> **TASK INPUTS**:
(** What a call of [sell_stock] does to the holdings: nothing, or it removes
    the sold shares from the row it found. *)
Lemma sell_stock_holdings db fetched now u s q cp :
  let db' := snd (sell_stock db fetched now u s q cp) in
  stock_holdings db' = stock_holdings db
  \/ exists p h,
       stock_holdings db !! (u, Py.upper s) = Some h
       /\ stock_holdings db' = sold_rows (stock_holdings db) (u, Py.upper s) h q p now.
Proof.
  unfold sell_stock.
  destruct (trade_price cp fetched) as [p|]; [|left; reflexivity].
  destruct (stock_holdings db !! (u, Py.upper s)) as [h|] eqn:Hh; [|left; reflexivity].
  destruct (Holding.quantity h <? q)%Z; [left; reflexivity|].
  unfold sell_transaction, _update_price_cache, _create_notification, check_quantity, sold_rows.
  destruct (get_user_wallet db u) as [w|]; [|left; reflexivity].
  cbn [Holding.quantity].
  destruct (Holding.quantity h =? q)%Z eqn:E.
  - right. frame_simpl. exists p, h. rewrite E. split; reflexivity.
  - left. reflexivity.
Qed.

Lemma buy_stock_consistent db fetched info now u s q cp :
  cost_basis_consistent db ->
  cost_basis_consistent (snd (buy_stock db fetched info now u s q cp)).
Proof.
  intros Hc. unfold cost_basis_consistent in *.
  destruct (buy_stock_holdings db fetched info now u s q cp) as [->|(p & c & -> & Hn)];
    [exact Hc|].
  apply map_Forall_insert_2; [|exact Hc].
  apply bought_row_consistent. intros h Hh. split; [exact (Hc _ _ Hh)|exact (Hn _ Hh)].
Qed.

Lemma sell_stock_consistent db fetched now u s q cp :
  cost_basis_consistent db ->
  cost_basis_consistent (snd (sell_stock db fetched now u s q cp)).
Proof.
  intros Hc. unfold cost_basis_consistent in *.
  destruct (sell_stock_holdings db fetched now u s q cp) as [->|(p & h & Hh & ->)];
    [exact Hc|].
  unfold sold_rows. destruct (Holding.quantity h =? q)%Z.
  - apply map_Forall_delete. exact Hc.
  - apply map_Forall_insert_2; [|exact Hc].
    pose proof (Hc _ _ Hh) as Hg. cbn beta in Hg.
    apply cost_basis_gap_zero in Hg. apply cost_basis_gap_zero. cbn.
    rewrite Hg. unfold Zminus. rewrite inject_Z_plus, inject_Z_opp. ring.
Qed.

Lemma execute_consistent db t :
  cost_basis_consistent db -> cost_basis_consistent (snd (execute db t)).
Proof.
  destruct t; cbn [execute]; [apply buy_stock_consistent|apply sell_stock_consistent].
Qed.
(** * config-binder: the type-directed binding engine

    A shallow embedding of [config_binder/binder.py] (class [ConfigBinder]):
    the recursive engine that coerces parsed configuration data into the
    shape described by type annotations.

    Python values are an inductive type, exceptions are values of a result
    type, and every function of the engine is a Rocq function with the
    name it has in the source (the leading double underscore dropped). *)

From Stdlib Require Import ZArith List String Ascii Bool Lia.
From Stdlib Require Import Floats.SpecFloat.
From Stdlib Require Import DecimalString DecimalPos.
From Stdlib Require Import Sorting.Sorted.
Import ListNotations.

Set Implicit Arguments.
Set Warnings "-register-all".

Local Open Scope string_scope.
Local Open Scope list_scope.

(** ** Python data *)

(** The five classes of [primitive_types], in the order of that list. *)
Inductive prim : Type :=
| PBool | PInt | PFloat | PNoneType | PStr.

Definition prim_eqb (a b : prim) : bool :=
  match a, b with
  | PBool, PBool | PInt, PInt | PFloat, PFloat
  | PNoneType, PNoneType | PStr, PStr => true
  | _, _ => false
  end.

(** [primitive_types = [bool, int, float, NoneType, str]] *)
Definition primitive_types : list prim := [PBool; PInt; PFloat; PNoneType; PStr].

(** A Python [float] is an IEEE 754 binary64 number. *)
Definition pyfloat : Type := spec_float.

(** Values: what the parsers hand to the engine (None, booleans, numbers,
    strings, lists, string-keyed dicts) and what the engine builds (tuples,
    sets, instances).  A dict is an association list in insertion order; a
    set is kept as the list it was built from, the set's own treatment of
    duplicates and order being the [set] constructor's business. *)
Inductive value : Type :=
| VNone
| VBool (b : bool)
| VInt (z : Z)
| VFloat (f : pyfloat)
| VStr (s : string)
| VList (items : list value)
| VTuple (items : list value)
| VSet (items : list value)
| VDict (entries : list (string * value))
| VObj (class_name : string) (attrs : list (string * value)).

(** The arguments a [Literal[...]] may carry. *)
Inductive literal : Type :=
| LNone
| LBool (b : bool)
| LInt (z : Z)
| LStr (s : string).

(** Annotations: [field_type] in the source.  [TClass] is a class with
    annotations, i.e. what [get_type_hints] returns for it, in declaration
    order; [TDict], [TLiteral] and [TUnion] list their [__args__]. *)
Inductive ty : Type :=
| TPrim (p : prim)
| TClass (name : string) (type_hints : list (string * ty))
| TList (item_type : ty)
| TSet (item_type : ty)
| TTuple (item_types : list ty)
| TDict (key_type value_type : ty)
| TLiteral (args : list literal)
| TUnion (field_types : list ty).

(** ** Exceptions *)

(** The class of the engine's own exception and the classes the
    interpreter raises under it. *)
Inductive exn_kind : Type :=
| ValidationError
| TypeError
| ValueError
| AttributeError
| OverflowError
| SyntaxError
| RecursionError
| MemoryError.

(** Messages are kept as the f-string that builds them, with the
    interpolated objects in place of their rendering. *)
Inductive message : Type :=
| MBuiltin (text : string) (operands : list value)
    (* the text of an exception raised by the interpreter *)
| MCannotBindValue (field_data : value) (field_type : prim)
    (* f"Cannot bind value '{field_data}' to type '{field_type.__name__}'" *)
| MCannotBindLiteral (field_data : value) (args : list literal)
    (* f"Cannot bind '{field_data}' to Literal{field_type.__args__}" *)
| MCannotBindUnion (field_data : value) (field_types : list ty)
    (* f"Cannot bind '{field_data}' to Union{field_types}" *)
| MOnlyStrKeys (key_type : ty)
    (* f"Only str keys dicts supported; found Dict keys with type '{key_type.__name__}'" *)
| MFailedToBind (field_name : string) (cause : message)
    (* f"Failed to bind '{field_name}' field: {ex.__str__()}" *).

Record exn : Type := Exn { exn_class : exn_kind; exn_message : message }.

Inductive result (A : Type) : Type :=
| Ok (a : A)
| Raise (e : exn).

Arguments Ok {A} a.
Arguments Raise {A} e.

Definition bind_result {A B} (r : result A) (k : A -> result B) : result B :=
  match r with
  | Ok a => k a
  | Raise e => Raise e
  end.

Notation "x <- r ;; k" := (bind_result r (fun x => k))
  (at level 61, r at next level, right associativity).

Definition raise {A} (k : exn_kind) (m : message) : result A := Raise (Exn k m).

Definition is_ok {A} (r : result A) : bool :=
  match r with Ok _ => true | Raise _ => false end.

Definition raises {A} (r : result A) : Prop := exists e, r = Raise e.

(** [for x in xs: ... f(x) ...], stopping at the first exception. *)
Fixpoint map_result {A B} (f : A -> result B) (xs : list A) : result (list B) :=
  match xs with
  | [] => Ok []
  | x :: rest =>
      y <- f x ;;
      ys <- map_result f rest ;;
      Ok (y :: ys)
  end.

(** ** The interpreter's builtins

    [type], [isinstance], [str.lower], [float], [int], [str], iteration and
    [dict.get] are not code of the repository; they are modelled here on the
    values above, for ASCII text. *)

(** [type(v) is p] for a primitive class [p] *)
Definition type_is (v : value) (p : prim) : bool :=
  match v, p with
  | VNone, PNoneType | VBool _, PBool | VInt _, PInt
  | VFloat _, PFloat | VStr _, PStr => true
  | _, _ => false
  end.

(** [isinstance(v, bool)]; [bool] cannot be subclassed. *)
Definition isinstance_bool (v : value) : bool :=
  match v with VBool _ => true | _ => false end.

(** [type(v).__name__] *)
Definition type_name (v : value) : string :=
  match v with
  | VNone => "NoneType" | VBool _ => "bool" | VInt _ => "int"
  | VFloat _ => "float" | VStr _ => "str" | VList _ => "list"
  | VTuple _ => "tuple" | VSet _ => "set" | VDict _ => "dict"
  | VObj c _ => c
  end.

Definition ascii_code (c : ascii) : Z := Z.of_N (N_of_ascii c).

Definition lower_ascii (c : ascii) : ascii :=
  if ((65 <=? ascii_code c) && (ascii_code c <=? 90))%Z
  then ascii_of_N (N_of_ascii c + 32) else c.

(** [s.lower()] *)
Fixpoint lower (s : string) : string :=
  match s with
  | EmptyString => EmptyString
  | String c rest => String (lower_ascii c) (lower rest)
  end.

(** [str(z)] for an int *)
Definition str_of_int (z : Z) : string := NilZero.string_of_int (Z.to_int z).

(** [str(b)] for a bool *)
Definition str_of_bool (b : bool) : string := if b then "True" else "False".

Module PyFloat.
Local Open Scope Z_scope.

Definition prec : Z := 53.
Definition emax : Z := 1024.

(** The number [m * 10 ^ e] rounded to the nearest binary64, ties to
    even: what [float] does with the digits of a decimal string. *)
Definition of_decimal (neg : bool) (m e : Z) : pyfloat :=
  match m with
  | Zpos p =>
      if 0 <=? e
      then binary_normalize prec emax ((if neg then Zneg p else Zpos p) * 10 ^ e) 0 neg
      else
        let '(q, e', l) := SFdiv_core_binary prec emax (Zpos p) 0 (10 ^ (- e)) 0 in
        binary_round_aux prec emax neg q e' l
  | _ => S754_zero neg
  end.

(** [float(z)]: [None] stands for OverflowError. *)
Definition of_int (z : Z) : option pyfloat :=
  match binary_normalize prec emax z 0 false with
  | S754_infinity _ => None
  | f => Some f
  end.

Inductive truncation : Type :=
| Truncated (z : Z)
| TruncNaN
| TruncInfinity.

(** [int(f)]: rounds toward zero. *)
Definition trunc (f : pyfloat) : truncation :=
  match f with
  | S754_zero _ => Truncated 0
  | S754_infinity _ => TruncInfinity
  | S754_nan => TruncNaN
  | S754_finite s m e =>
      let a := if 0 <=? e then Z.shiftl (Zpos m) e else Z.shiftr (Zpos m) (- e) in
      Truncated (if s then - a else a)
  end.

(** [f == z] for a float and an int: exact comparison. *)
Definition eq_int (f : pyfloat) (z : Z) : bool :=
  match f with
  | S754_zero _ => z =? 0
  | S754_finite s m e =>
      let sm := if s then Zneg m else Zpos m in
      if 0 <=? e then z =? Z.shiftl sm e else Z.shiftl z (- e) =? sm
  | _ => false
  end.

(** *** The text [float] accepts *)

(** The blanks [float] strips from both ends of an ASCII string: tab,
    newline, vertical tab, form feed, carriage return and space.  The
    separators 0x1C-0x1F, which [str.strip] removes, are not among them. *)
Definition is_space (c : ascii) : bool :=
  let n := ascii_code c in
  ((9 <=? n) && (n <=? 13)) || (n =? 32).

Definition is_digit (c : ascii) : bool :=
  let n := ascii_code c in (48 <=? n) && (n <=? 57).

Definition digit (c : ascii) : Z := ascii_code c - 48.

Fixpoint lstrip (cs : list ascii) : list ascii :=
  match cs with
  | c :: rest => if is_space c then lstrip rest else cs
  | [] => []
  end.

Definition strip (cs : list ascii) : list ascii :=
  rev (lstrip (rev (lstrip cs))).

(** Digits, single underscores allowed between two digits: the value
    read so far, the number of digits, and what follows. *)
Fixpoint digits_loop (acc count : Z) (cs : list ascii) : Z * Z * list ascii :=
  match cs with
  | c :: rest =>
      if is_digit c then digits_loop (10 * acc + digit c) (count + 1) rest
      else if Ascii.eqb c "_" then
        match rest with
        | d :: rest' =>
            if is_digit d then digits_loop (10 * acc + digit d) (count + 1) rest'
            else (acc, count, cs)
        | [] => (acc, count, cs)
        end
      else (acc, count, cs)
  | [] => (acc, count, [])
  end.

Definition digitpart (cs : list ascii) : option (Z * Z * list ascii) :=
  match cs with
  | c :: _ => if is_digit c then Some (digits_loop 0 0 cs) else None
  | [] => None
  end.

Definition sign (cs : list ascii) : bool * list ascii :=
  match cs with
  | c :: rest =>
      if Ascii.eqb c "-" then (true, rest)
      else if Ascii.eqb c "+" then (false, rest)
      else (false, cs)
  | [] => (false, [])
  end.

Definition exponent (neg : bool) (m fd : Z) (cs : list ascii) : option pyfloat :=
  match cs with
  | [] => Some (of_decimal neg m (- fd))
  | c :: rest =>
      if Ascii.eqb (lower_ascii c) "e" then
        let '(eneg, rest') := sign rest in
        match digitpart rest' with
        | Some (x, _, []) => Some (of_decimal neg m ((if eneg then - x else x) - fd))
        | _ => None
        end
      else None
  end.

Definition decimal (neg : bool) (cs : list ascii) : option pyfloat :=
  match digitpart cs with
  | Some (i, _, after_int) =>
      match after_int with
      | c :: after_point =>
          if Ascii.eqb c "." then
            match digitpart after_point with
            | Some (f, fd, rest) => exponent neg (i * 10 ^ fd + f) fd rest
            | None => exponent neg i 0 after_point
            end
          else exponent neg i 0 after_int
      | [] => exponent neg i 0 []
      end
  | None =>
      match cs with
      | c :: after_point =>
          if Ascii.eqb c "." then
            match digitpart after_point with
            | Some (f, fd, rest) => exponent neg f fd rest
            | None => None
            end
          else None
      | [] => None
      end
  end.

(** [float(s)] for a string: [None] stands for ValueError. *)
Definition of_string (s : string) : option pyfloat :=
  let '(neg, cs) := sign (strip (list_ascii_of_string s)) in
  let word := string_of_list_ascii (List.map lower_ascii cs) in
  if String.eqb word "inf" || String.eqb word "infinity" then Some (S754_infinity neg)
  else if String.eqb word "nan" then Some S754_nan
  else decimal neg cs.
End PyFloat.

> **WORK ORDER**: Where does the string "VObj" appear in the records? Copy every line that holds it.

> **TASK RESPONSE**:
| VObj (class_name : string) (attrs : list (string * value)).
  | VObj c _ => c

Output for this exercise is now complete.